◆ Work to complete
Copy nothing from the entries below except the lines from the one containing "call (threads_messages_create client" through the one containing "if negb (String.eqb", and copy those exactly.

Records from a data collection:
(** * Fashion-store sales loader: a shallow embedding of the ingestion code

    The development follows [Ingestion/main.py] (the standalone script) and
    [dags/fashion_sales_dag.py] (the Airflow task), which share their helper
    functions almost line for line.

    - [Py]: the Python values the loader manipulates (cells of the data
      frame, exceptions, text helpers).
    - [Dec]: [decimal.Decimal] as the loader uses it: construction from a
      string, division, ordering, under the default context.
    - [Normalizer]: [to_decimal] and [percent_str_to_decimal].
    - [Db]: the tables and the SQL statements the loader issues.
    - [Loader]: the dimension resolvers, the upserts and the whole run.
    - [Calendar]: [parse_yyyymmdd], with [strptime] for its format.
    - [Sql]: the names of the tables in the statements. *)

From Stdlib Require Import ZArith QArith Qpower Ascii String List Bool Lia.
From stdpp Require Import base option list gmap strings pretty fin_maps sorting.

Local Open Scope string_scope.
Local Open Scope Z_scope.

(** ** Python values *)

Module Py.

(** Exceptions that can leave the loader. [AirflowFailExceptionFrom] is an
    [AirflowFailException] raised with a cause ([raise ... from e]). *)
Inductive exn : Type :=
  | ValueError (msg : string)
  | TypeError
  | RuntimeError (msg : string)
  | InvalidOperation
  | DivisionByZero
  | Overflow
  | DatabaseError (msg : string)
  | AirflowFailException (msg : string)
  | AirflowFailExceptionFrom (msg : string) (cause : exn).

Inductive result (A : Type) : Type :=
  | Ok (a : A)
  | Raise (e : exn).
Arguments Ok {A} a.
Arguments Raise {A} e.

#[export] Instance result_ret : MRet result := fun _ a => Ok a.
#[export] Instance result_bind : MBind result := fun _ _ f m =>
  match m with
  | Ok a => f a
  | Raise e => Raise e
  end.
Definition occurs_in (text : string) : Prop :=
  exists pre label ws digits post,
    chars text = pre ++ label ++ [colon] ++ ws ++ digits ++ post /\
    is_occurrence label ws digits.


(** ** More readings of the extractor's result *)

(** The text is empty, or neither its first nor its last character is
    white space. *)
Definition trimmed (s : string) : Prop :=
  match chars s with
  | [] => True
  | c :: _ => is_space c = false
  end /\
  match rev (chars s) with
  | [] => True
  | c :: _ => is_space c = false
  end.

(** An occurrence starts at the head of [t]. *)
Definition starts_occurrence (t : list codepoint) : Prop :=
  exists label ws digits post,
    t = label ++ [colon] ++ ws ++ digits ++ post /\
    is_occurrence label ws digits.

Definition starts_with_digit (s : list codepoint) : bool :=
  match s with
  | d :: _ => is_digit d
  | [] => false
  end.

(** ** More on calls and their traces *)

(** The exception a recorded call ended with, if it did. *)
Definition failure_of (e : event) : option exn :=
  match e with
  | ThreadsCreate (inl x)
  | MessagesCreate _ _ _ (inl x)
  | RunsCreate _ _ (inl x)
  | RunsRetrieve _ _ (inl x)
  | MessagesList _ _ _ (inl x) => Some x
  | _ => None
  end.

Definition raised {A} (o : outcome A) : option exn :=
  match o with
  | Raise x => Some x
  | _ => None
  end.

(** The event creates no thread and, if it names a thread, names [t]. *)
Definition addressed_to (t : string) (e : event) : Prop :=
  match e with
  | ThreadsCreate _ => False
  | MessagesCreate t' _ _ _ | RunsCreate t' _ _
  | RunsRetrieve t' _ _ | MessagesList t' _ _ _ => t' = t
  | StError _ | StBarChart _ | Sleep => True
  end.

Definition is_sleep (e : event) : bool :=
  match e with Sleep => true | _ => false end.

Definition is_retrieve (e : event) : bool :=
  match e with RunsRetrieve _ _ _ => true | _ => false end.

(** The part of [call_assistant] after the handle is resolved: push the
    user's turn, start the run, poll, read the reply. *)
Definition exchange {R} (client : OpenAI R) (content : string)
    (reply_of : ThreadMessage -> M R string) (fuel : nat) (thread : string)
  : M R string :=
  call (threads_messages_create client thread "user" content)
       (MessagesCreate thread "user" content) ;;
  run <- call (threads_runs_create client thread assistant_id)
              (RunsCreate thread assistant_id) ;;
  run <- poll fuel client thread run ;;
  if negb (String.eqb (run_status run) "completed") then
    ret (status_message (run_status run))
  else
    data <- call (threads_messages_list client thread "desc" 1)
                 (MessagesList thread "desc" 1) ;;
    match data with
    | message :: _ => reply_of message
    | [] => ret no_response
    end.

(** The polling loop from [run] on: what it does and how it ends. *)
Inductive poll_trace (thread : string)
  : Run -> list event -> outcome Run -> Prop :=
| pt_done run :
    is_terminal (run_status run) = true ->
    poll_trace thread run [] (Ret run)
| pt_budget run :
    is_terminal (run_status run) = false ->
    poll_trace thread run [] StillPolling
| pt_raise run x :
    is_terminal (run_status run) = false ->
    poll_trace thread run
      [Sleep; RunsRetrieve thread (run_id run) (inl x)] (Raise x)
| pt_step run run' tr o :
    is_terminal (run_status run) = false ->
    poll_trace thread run' tr o ->
    poll_trace thread run
      (Sleep :: RunsRetrieve thread (run_id run) (inr run') :: tr) o.
(** What one run does, in order.  Every event carries the star [n] and,
    inside the gap loop, the gap [k] of the iteration it belongs to. *)
Inductive event : Type :=
  | Star (n P : Z)                            (* P = q47(n) *)
  | Skip (n k : Z)                            (* k % 3 == 1: continue *)
  | Candidate (n k c : Z)                     (* candidate = P - k *)
  | Oracle (n k c reps : Z) (verdict : bool)  (* gmpy2.is_prime(c, reps) *)
  | Emit (n k : Z) (l : line).                (* print of a hit *)

#[global] Instance line_eq_dec : EqDecision line.
Proof. solve_decision. Defined.
#[global] Instance event_eq_dec : EqDecision event.
Proof. solve_decision. Defined.

(** The two counters of [main] and the events so far, newest first. *)
Record state : Type := mkState {
  total_satellites : Z;
  twin_primes : Z;
  journal : list event
}.

Definition init : state := mkState 0 0 [].

(** The events of a run in the order they happened. *)
Definition trace (st : state) : list event := reverse (journal st).

Definition log (e : event) (st : state) : state :=
  mkState (total_satellites st) (twin_primes st) (e :: journal st).

Definition count_satellite (st : state) : state :=
  mkState (total_satellites st + 1) (twin_primes st) (journal st).

Definition count_twin (st : state) : state :=
  mkState (total_satellites st) (twin_primes st + 1) (journal st).

(** A [for x in xs: body] loop over a state. *)
Definition for_each {A S : Type} (xs : list A) (body : A → S → S) (s : S) : S :=
  foldl (λ acc x, body x acc) s xs.

(** A Python call either returns or raises. *)
Inductive exception : Type := InvalidInput.
Inductive outcome (A : Type) : Type :=
  | Returned (a : A)
  | Raised (e : exception).
Arguments Returned {A} a.
Arguments Raised {A} e.

Section Radar.

(** [HAS_GMPY2] is set by the import at the top of the module;
    [is_prime] stands for [gmpy2.is_prime]. *)
Variable HAS_GMPY2 : bool.
Variable is_prime : Z → Z → bool.

(** The gap window is [range(2, SEARCH_RADIUS + 1, 2)]; the radius is
    kept as an argument, [main] passes the module constant. *)
Variable radius : Z.
Lemma step_codesWellFormed ev s :
  codesWellFormed s -> codesWellFormed (fst (step ev s)).
Proof.
  intros [Hdb Hdisk]. destruct ev as [ws|env ws msg|ws| |t| ]; unfold step.
  - by destruct (sockets s !! ws).
  - destruct (isOpen (sockets s) (Some ws)); [|done].
    destruct (handleMsg_store env ws msg s) as [Hadd Hfile].
    assert (Hnew : forall c, is_Some (db_rooms (fst (handleMsg env ws msg s)) !! c) ->
                             isRoomCode c = true).
    { intros c Hc. destruct (Hadd c Hc) as [Hold|Hfmt]; [by apply Hdb|done]. }
    split; [done|]. destruct Hfile as [->| ->]; done.
  - destruct (handleDisconnect_store ws
                (setSockets s (alter (setReadyState CLOSED) ws (sockets s))))
      as [Hd Hk].
    split; intros c; [rewrite Hd|rewrite Hk]; [apply Hdb|apply Hdisk].
  - split; apply Hdb.
  - destruct (retentionSweep_fields t s) as (Hd & _ & _ & Hk). cbv zeta in *.
    cbn [fst].
    assert (Hkept : forall c, is_Some (dropExpired (t - ttl) (db_rooms s)
                                         (map_to_list (db_rooms s)) !! c) ->
                              isRoomCode c = true).
    { intros c. rewrite dropExpired_lookup.
      destruct (existsb (fun e => bool_decide (e.1 = c) && expired (t - ttl) e) _);
        [intros Habs; by apply is_Some_None in Habs|apply Hdb]. }
    split; intros c; [rewrite Hd|rewrite Hk]; [apply Hkept|].
    destruct (existsb (expired (t - ttl)) _); [apply Hkept|apply Hdisk].
  - split; apply Hdisk.
Qed.

(** Started on a file of generated codes (the empty one, say), the process
    only ever stores generated codes. *)
Lemma run_codesWellFormed evs : forall s,
  codesWellFormed s -> codesWellFormed (fst (run evs s)).
Proof.
  induction evs as [|ev evs IH]; intros s Hs; [done|].
  simpl. pose proof (step_codesWellFormed ev s Hs) as H1.
  destruct (step ev s) as [s1 out1]. specialize (IH s1 H1).
  by destruct (run evs s1).
Qed.

Lemma boot_empty_codesWellFormed : codesWellFormed (boot ∅).
Proof. split; intros c [x Hx]; simpl in Hx; by rewrite lookup_empty in Hx. Qed.

(** ** A participant without durable record stays without one *)

Section Absent.

(** The participant looked at. *)
Variables (code id : string).

Local Abbreviation absent := (absentIn code id).

Lemma absent_durablePlayer s : absent (db_rooms s) <-> durablePlayer s code id = None.
Proof. unfold absentIn, durablePlayer. by destruct (db_rooms s !! code). Qed.

Lemma absent_filePlayer s : absent (disk s) <-> filePlayer s code id = None.
Proof. unfold absentIn, filePlayer. by destruct (disk s !! code). Qed.

Lemma absent_alter_setDbFicha rooms code' id' v :
  absent rooms -> absent (alter (setDbFicha id' v) code' rooms).
Proof.
  unfold absentIn. intros H. destruct (decide (code' = code)) as [->|Hne].
  - rewrite lookup_alter_eq. destruct (rooms !! code) as [r|]; [|done].
    cbn [fmap option_fmap option_map]. rewrite setDbFicha_lookup, H.
    by case_decide.
  - by rewrite lookup_alter_ne.
Qed.

Lemma absent_alter_putDbPlayer rooms code' id' p :
  id' <> id -> absent rooms -> absent (alter (putDbPlayer id' p) code' rooms).
Proof.
  unfold absentIn. intros Hid H. destruct (decide (code' = code)) as [->|Hne].
  - rewrite lookup_alter_eq. destruct (rooms !! code) as [r|]; [|done].
    cbn [fmap option_fmap option_map]. unfold putDbPlayer. simpl.
    by rewrite lookup_insert_ne.
  - by rewrite lookup_alter_ne.
Qed.

Lemma absent_insert_new rooms code' mn sn t :
  absent rooms -> absent (<[code' := mkDbRoom mn sn t (Some ∅)]> rooms).
Proof.
  unfold absentIn. intros H. destruct (decide (code' = code)) as [->|Hne].
  - by rewrite lookup_insert_eq.
  - by rewrite lookup_insert_ne.
Qed.

Lemma absent_dropExpired cutoff rooms es :
  absent rooms -> absent (dropExpired cutoff rooms es).
Proof.
  unfold absentIn. rewrite dropExpired_lookup.
  by destruct (existsb _ es).
Qed.
(** * Notion-Sync: a shallow embedding of [scripts/fetch_from_notion.py]

    The script walks a Notion page tree through the Notion client and writes
    Markdown and CSV files.  Python values coming from the API are modelled
    by a JSON-like [value] type, Python strings by lists of code points,
    exceptions by an explicit [outcome], and the file system together with
    the console by a [world] threaded through the effectful functions. *)

From Stdlib Require Import List ZArith NArith String Ascii Bool Lia.
From Stdlib Require Import DecimalString Permutation Sorted.
Import ListNotations.

#[local] Set Warnings "-register-all".

Open Scope N_scope.
Open Scope list_scope.

(** ** Python strings *)

(** A Python [str] is a sequence of Unicode code points. *)
Definition str := list N.

(** Source literals are written as UTF-8 text and decoded to code points. *)
Fixpoint utf8_decode (bs : list N) : str :=
  match bs with
  | [] => []
  | b0 :: t0 =>
    if b0 <? 128 then b0 :: utf8_decode t0 else
    match t0 with
    | [] => [b0]
    | b1 :: t1 =>
      if b0 <? 224 then ((b0 - 192) * 64 + (b1 - 128)) :: utf8_decode t1 else
      match t1 with
      | [] => [b0; b1]
      | b2 :: t2 =>
        if b0 <? 240
        then ((b0 - 224) * 4096 + (b1 - 128) * 64 + (b2 - 128)) :: utf8_decode t2
        else
        match t2 with
        | [] => [b0; b1; b2]
        | b3 :: t3 =>
          ((b0 - 240) * 262144 + (b1 - 128) * 4096 + (b2 - 128) * 64 + (b3 - 128))
            :: utf8_decode t3
        end
      end
    end
  end.

Definition lit (s : string) : str :=
  utf8_decode (map N_of_ascii (list_ascii_of_string s)).

Fixpoint str_eqb (a b : str) : bool :=
  match a, b with
  | [], [] => true
  | x :: a', y :: b' => (x =? y) && str_eqb a' b'
  | _, _ => false
  end.

Definition mem (c : N) (cs : str) : bool := existsb (N.eqb c) cs.

(** The double quote, kept out of literals. *)
Definition dquote : N := 34.
Definition newline : N := 10.
Definition pipe : N := 124.
Definition backslash : N := 92.

(** [str.isspace] per character: the code points that [str.strip()]
    removes (CPython's [_PyUnicode_IsWhitespace]). *)
Definition isspace (c : N) : bool :=
  ((9 <=? c) && (c <=? 13)) || ((28 <=? c) && (c <=? 32))
  || (c =? 133) || (c =? 160) || (c =? 5760)
  || ((8192 <=? c) && (c <=? 8202))
  || (c =? 8232) || (c =? 8233) || (c =? 8239) || (c =? 8287) || (c =? 12288).

Fixpoint lstrip (s : str) : str :=
  match s with
  | c :: t => if isspace c then lstrip t else s
  | [] => []
  end.

Definition rstrip (s : str) : str := rev (lstrip (rev s)).

(** [s.strip()] *)
Definition strip (s : str) : str := rstrip (lstrip s).

(** [s.replace(old, new)] for a one-character [old]. *)
Definition replace (old : N) (new : str) (s : str) : str :=
  flat_map (fun c => if c =? old then new else [c]) s.

(** [sep.join(parts)] on strings. *)
Fixpoint join (sep : str) (parts : list str) : str :=
  match parts with
  | [] => []
  | [p] => p
  | p :: rest => p ++ sep ++ join sep rest
  end.

(** [s.split(sep)] for a one-character separator: never empty. *)
Fixpoint split_on (sep : N) (s : str) : list str :=
  match s with
  | [] => [[]]
  | c :: t =>
    if c =? sep then [] :: split_on sep t
    else match split_on sep t with
         | p :: ps => (c :: p) :: ps
         | [] => [[c]]
         end
  end.

(** [str(n)] for an [int]. *)
Definition str_of_Z (z : Z) : str :=
  lit (NilZero.string_of_int (Z.to_int z)).

Definition str_of_nat (n : nat) : str := str_of_Z (Z.of_nat n).

(** [re.sub(r'[...]', repl, s)] for a character class. *)
Definition re_sub_class (cls : str) (repl : str) (s : str) : str :=
  flat_map (fun c => if mem c cls then repl else [c]) s.

(** The character class of both regular expressions: the nine characters
    less-than, greater-than, colon, double quote, slash, backslash, pipe,
    question mark and star. *)
Definition unsafe_chars : str :=
  lit "<>:" ++ [dquote] ++ lit "/\|?*".

(** ** Python values and exceptions *)

(** The JSON-shaped objects handled by the script.  A [dict] keeps its
    insertion order, which the CSV header depends on, so it is an
    association list.  A [float] is carried by its [repr] text: the script
    only ever prints one. *)
Inductive value : Type :=
| VNone
| VBool (b : bool)
| VInt (z : Z)
| VFloat (repr : str)
| VStr (s : str)
| VList (l : list value)
| VDict (d : list (str * value)).

Inductive exn : Type :=
| AttributeError
| TypeError
| IndexError
| KeyError
| UnicodeEncodeError
| OSError
| APIResponseError (msg : str)
| RequestException (msg : str)
| LibraryError (msg : str).

(** What running a piece of the script yields: a value, a Python exception,
    or one of two outcomes that no [except] clause observes: the model does
    not cover the case ([Unmodelled]: the [repr] of a container), or the
    loop budget is exhausted ([OutOfFuel]). *)
Inductive outcome (A : Type) : Type :=
| Ok (a : A)
| Raise (e : exn)
| Unmodelled
| OutOfFuel.

Arguments Ok {A} a.
Arguments Raise {A} e.
Arguments Unmodelled {A}.
Arguments OutOfFuel {A}.

Definition bind {A B} (c : outcome A) (k : A -> outcome B) : outcome B :=
  match c with
  | Ok a => k a
  | Raise e => Raise e
  | Unmodelled => Unmodelled
  | OutOfFuel => OutOfFuel
  end.

Notation "x <- c ;; k" := (bind c (fun x => k))
  (at level 61, c at next level, right associativity).

Fixpoint mapM {A B} (f : A -> outcome B) (l : list A) : outcome (list B) :=
  match l with
  | [] => Ok []
  | x :: t => y <- f x ;; ys <- mapM f t ;; Ok (y :: ys)
  end.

◆ Task response
  call (threads_messages_create client thread "user" content)
       (MessagesCreate thread "user" content) ;;
  run <- call (threads_runs_create client thread assistant_id)
              (RunsCreate thread assistant_id) ;;
  run <- poll fuel client thread run ;;
  if negb (String.eqb (run_status run) "completed") then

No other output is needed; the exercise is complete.